To make things more confusing to newbies, the display only indicates the number of a given song or directory; it doesn't tell you the name of the song or directory. But this is okay, as I quickly learned, because after a while it's easy to understand and follow this system. I just wish I had burned each group's album to a different directory. This would make it just like a CD changer.
It looks just like a CD player, but it's not.
Judging only from what I've heard on CD players, PC MP3 software, and portable MP3 players, I can say with some confidence that this product sounds as good as does the comparable MP3 on Winamp, blasting through my MidiLand 4100 speakers. The sound quality is clear and crisp, but with these little earbuds it lacks bass or significantly high quality.
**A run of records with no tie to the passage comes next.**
(** X12. Every run of [hi16xx_uart_putc].  The function samples the
    status register until a sample has bit 1 set -- the macro
    [UART_USR_TFE_BIT] is a bit number, and the code uses its value 2 as
    the mask -- and then writes the character reduced modulo 256 to the
    transmit register, once.  While no sample shows the bit it keeps
    sampling without bound and nothing is written. *)
Theorem hi16xx_uart_putc_cases (fuel : nat) (chip : hi16xx_uart_data) (ch : Z)
    (w : world unit) :
  let usr := chip_to_base io_pa_or_va chip + UART_USR in
  let thr := chip_to_base io_pa_or_va chip + UART_THR in
  (exists vs v,
     hi16xx_uart_putc io_pa_or_va fuel chip ch w =
       Done tt (emit (map (Read usr) vs ++ [Read usr v; Write thr (ch mod 256)]) w) /\
     Forall (fun x => Z.testbit x 1 = false) vs /\ Z.testbit v 1 = true /\
     (length vs < fuel)%nat /\ 0 <= ch mod 256 < 256) \/
  (exists vs,
     hi16xx_uart_putc io_pa_or_va fuel chip ch w = Spin (emit (map (Read usr) vs) w) /\
     Forall (fun x => Z.testbit x 1 = false) vs /\ length vs = fuel).
Proof.
  intros usr thr. unfold hi16xx_uart_putc. fold usr thr.
  destruct (io_poll_cases usr (fun x => Z.testbit x 1)
              (bind (read32 usr)
                 (fun v => ret (negb (nonzero (Z.land v UART_USR_TFE_BIT))))) fuel w)
    as [(vs & v & Hrun & Hall & Hv & Hlen & _) | (vs & Hrun & Hall & Hlen)].
  - intros w0. rewrite io_bind_read32. unfold UART_USR_TFE_BIT.
    by rewrite nonzero_land_2.
  - left. exists vs, v. rewrite (io_bind_done _ _ _ _ _ Hrun).
    unfold write32. rewrite io_emit_emit, <- app_assoc, u32_low_byte.
    split; [done|]. split; [done|]. split; [done|]. split; [done|].
    apply Z.mod_pos_bound. lia.
  - right. exists vs. by rewrite (io_bind_spin _ _ _ _ Hrun).
Qed.

(** X13. What [hi16xx_uart_have_rx_data] answers.  It samples the status
    register once and answers whether bit 0 (busy) or bit 1 (transmit
    FIFO not full) of the sample is set: the macro [UART_USR_RFNE_BIT]
    is the bit number 3 and the code uses it as the mask 3.  Bit 3 of
    the sample, the receive-FIFO-not-empty bit, has no influence on the
    answer. *)
Theorem hi16xx_uart_have_rx_data_mask (chip : hi16xx_uart_data) (w : world unit) :
  let usr := chip_to_base io_pa_or_va chip + UART_USR in
  exists v,
    v = u32 (answer (history w) usr) /\
    hi16xx_uart_have_rx_data io_pa_or_va chip w =
      Done (Z.testbit v 0 || Z.testbit v 1) (emit [Read usr v] w) /\
    (Z.testbit v 0 || Z.testbit v 1 =
     Z.testbit (Z.lxor v 8) 0 || Z.testbit (Z.lxor v 8) 1).
Proof.
  intros usr. eexists. split; [reflexivity|]. split.
  - unfold hi16xx_uart_have_rx_data. fold usr. rewrite io_bind_read32.
    unfold UART_USR_RFNE_BIT. by rewrite nonzero_land_3.
  - rewrite !Z.lxor_spec. change 8 with (2 ^ 3). rewrite !Z.pow2_bits_eqb by lia.
    simpl. by rewrite !xorb_false_r.
Qed.

(** X14. Every run of [hi16xx_uart_getchar].  The function samples the
    status register until bit 0 or bit 1 of a sample is set, then reads
    the receive register once and returns its low byte, a value from 0
    to 255; it writes nothing.  While no sample shows one of the two
    bits it keeps sampling without bound. *)
Theorem hi16xx_uart_getchar_cases (fuel : nat) (chip : hi16xx_uart_data)
    (w : world unit) :
  let usr := chip_to_base io_pa_or_va chip + UART_USR in
  let rbr := chip_to_base io_pa_or_va chip + UART_RBR in
  (exists vs v x,
     hi16xx_uart_getchar io_pa_or_va fuel chip w =
       Done (x mod 256) (emit (map (Read usr) vs ++ [Read usr v; Read rbr x]) w) /\
     Forall (fun s => Z.testbit s 0 || Z.testbit s 1 = false) vs /\
     Z.testbit v 0 || Z.testbit v 1 = true /\
     (length vs < fuel)%nat /\ 0 <= x mod 256 < 256) \/
  (exists vs,
     hi16xx_uart_getchar io_pa_or_va fuel chip w = Spin (emit (map (Read usr) vs) w) /\
     Forall (fun s => Z.testbit s 0 || Z.testbit s 1 = false) vs /\ length vs = fuel).
Proof.
  intros usr rbr. unfold hi16xx_uart_getchar. fold usr rbr.
  destruct (io_poll_cases usr (fun s => Z.testbit s 0 || Z.testbit s 1)
              (bind (hi16xx_uart_have_rx_data io_pa_or_va chip)
                 (fun b => ret (negb b))) fuel w)
    as [(vs & v & Hrun & Hall & Hv & Hlen & _) | (vs & Hrun & Hall & Hlen)].
  - intros w0. unfold hi16xx_uart_have_rx_data. fold usr.
    rewrite io_bind_assoc, io_bind_read32, io_bind_ret.
    unfold UART_USR_RFNE_BIT. by rewrite nonzero_land_3.
  - left. exists vs, v. eexists. rewrite (io_bind_done _ _ _ _ _ Hrun).
    rewrite io_bind_read32. unfold ret. rewrite io_emit_emit, <- app_assoc.
    change 0xFF with (Z.ones 8). rewrite Z.land_ones by lia.
    split; [reflexivity|]. split; [done|]. split; [done|]. split; [done|].
    apply Z.mod_pos_bound. lia.
  - right. exists vs. by rewrite (io_bind_spin _ _ _ _ Hrun).
Qed.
To test the quality better, I plugged the MP3 player into my MidiLand 4100 speakers. The quality was perfect as far as I'm concerned. It sounded just as good as Winamp did when it cranked the MP3s straight off the hard drive.
The earbuds that came with the MP3 player are obviously only packaged with it so it's a full product out-of-box. If you really want to hear this product shine, buy some better headphones after you receive it.
So, how is the anti-shock compared to a typical portable CD player? Well I can't say for sure what revolutions have been made in this technology over the last few years, but I had a Sony discman with 50 second or so anti-shock, so that's what I'll use for a comparison. You could beat the hell out of it, walk with it, jump with it -- hell I even went skateboarding with that discman and it rarely skipped. And guess what? This MP3 player's anti-shock is much better! I tried to make it skip for about a minute by vigorously shaking it and smacking it around. It didn't skip once. Eventually I hit it so hard that the CD came off the spinner. It still played for a while before it cut out. This is an ideal feature for car stereos or travelers.